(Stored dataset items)
'''

Inductive event :=
| OtherCancel (r : option bool)
| GotManifest (r : result string (option UpdateManifest))
| GotPolicy (r : PolicySpec * string * bool)
| GotClock (t : Time)
| GotRand (r : Z)
| DiskSpace (r : result string Z)
| StatFile (f : path) (r : result bool Z)
| Downloaded (f : path) (resumeFrom : Z) (r : Z * option string)
| Slept (d : Duration) (ctxErr : option string)
| HashedFile (f : path) (r : result string string)
| MkdirAll (f : path) (r : option os_error)
| Chmod (f : path) (r : option os_error)
| Renamed (src dst : path) (r : option os_error)
| Copied (src dst : path) (r : option os_error)
| Removed (f : path)
| WrotePending (p : PendingUpdateState) (r : option string)
| PendingRead (r : result pending_error PendingUpdateState)
| WindowsInstall (staging : path) (r : option string)
| RanCommand (args : list string) (r : string * option string)
| StartedCommand (args : list string) (r : option string)
| Exited (code : Z)
| StatusSet (s : Status) (progress : Z) (message : string)
| StatusRead (s : Status)
| CancelledRead (b : bool)
| StateSet
| Reported (p : TelemetryPayload).
Lemma clone_val_id v : clone_val v = v.
Proof.
  induction v as [v Hv|m IH] using jval_induction; [by destruct v|]. simpl. f_equal.
  apply map_eq. intros k. rewrite lookup_fmap. destruct (m !! k) as [v|] eqn:Hk; [|done].
  simpl. by rewrite (IH k v Hk).
Qed.

Lemma cloneMap_id m : cloneMap m = m.
Proof.
  unfold cloneMap. apply map_eq. intros k. rewrite lookup_fmap.
  destruct (m !! k); simpl; [by rewrite clone_val_id | done].
Qed.

Lemma valuesEqual_leaf a b : is_obj a = false -> (forall l, a <> JArr l) -> valuesEqual a b = true <-> a = b.
Proof.
  intros Ha Hl. destruct a; simpl; try done; try (exfalso; by eapply Hl).
  - destruct b; split; try done.
  - destruct b; try (split; [done | congruence]). rewrite Bool.eqb_true_iff. split; congruence.
  - destruct b; try (split; [done | congruence]). rewrite bool_decide_eq_true. split; congruence.
  - destruct b; try (split; [done | congruence]). rewrite String.eqb_eq. split; congruence.
Qed.

Lemma valuesEqual_refl v : valuesEqual v v = true.
Proof.
  destruct v; simpl; try done; try apply String.eqb_refl; [by destruct b | by rewrite bool_decide_eq_true].
Qed.

Lemma diff_val_self v : diff_val (Some v) v = None.
Proof.
  induction v as [v Hv|m IH] using jval_induction.
  - destruct v; try done; cbn [diff_val]; by rewrite valuesEqual_refl.
  - rewrite diff_val_obj. replace (diffMaps (child (Some (JObj m))) m) with (∅ : jobj).
    + by rewrite map_size_empty.
    + symmetry. apply map_eq. intros k. rewrite lookup_diffMaps, lookup_empty. simpl.
      destruct (m !! k) as [v|] eqn:Hk; [|done]. simpl. by apply (IH k v Hk).
Qed.

(** ** Overrides that fit a base

    A base is [scalar_base] when its leaves are no arrays (the maps that
    [settingsToMap] builds); an override fits it when it replaces no map of the base
    by another kind of value and an empty map of it stands for a map of the base. *)
Fixpoint fits (base : option jval) (v : jval) : bool :=
  match v with
  | JObj m =>
      (match base with Some (JObj _) => true | _ => negb (Nat.eqb (size m) 0) end)
      && map_fold (fun k c acc => fits (child base !! k) c && acc) true m
  | _ => match base with Some (JObj _) | Some (JArr _) => false | _ => true end
  end.

Definition fits_map (base o : jobj) : Prop := forall k v, o !! k = Some v -> fits (base !! k) v = true.

Lemma fits_obj base m :
  fits base (JObj m) = true ->
  (is_obj <$> base = Some true \/ m <> ∅) /\ fits_map (child base) m.
Proof.
  simpl. intros [H1 H2]%andb_true_iff. split.
  - destruct base as [[]|]; simpl; try (right; intros ->; by rewrite map_size_empty in H1). by left.
  - clear H1. revert H2.
    apply (map_fold_weak_ind (fun r (m : jobj) => r = true -> fits_map (child base) m)).
    + intros _ k v Hk. by rewrite lookup_empty in Hk.
    + intros i x m' r _ IH [Hx Hr]%andb_true_iff k v [[<- <-]|[_ Hk]]%lookup_insert_Some; [done|].
      by apply (IH Hr).
Qed.

(** Merging the difference gives the updated value back, for one key. *)
Lemma merge_diff_val base v :
  fits base v = true ->
  match diff_val base (merge_val (child base) v) with
  | None => base = Some (merge_val (child base) v)
  | Some d => merge_val (child base) d = merge_val (child base) v
  end.
Proof.
  revert base. induction v as [v Hv|m IH] using jval_induction; intros base Hf.
  - assert (Hm : forall b, merge_val b v = v) by (intros b; by destruct v).
    assert (Hd : diff_val base v = match base with None => Some v
      | Some b => if valuesEqual b v then None else Some v end) by (by destruct v).
    rewrite Hm, Hd. destruct base as [b|]; [|by apply Hm].
    destruct (valuesEqual b v) eqn:He; [|apply Hm]. f_equal. destruct v; try done;
      (apply valuesEqual_leaf in He; [done | by destruct b | by intros ? ->]).
  - apply fits_obj in Hf as [Hne Hf]. rewrite merge_val_obj, diff_val_obj.
    set (w := mergeMaps (child base) m).
    assert (Hback : mergeMaps (child base) (diffMaps (child base) w) = w).
    { apply map_eq. intros k. rewrite lookup_mergeMaps, lookup_diffMaps. unfold w.
      rewrite lookup_mergeMaps. destruct (m !! k) as [v|] eqn:Hk; simpl.
      - specialize (IH k v Hk (child base !! k) (Hf k v Hk)). simpl in IH.
        destruct (diff_val _ _); [by rewrite IH | done].
      - destruct (child base !! k) as [b|]; [|done]. simpl. by rewrite diff_val_self. }
    destruct (Nat.eqb_spec (size (diffMaps (child base) w)) 0) as [H0|H0].
    + apply map_size_empty_inv in H0. rewrite H0 in Hback.
      change (mergeMaps (child base) ∅) with (child base) in Hback.
      destruct Hne as [Hobj|Hne].
      * destruct base as [[]|]; try done. simpl in *. by rewrite <- Hback.
      * destruct (map_choose _ Hne) as (k & v & Hk).
        assert (Hw : is_Some (child base !! k)).
        { rewrite Hback. unfold w. rewrite lookup_mergeMaps, Hk. eauto. }
        destruct base as [[]|]; simpl in Hw; try (rewrite lookup_empty in Hw; by destruct Hw).
        simpl in *. by rewrite <- Hback.
    + by rewrite merge_val_obj, Hback.
Qed.
End Difference.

'''

* **Description of the task**
Where the line containing "rewrite Hback. unfold" appears in the data above, begin there and reproduce every line to the end exactly; include nothing else.

* **Solution below**
        { rewrite Hback. unfold w. rewrite lookup_mergeMaps, Hk. eauto. }
        destruct base as [[]|]; simpl in Hw; try (rewrite lookup_empty in Hw; by destruct Hw).
        simpl in *. by rewrite <- Hback.
    + by rewrite merge_val_obj, Hback.
Qed.
End Difference.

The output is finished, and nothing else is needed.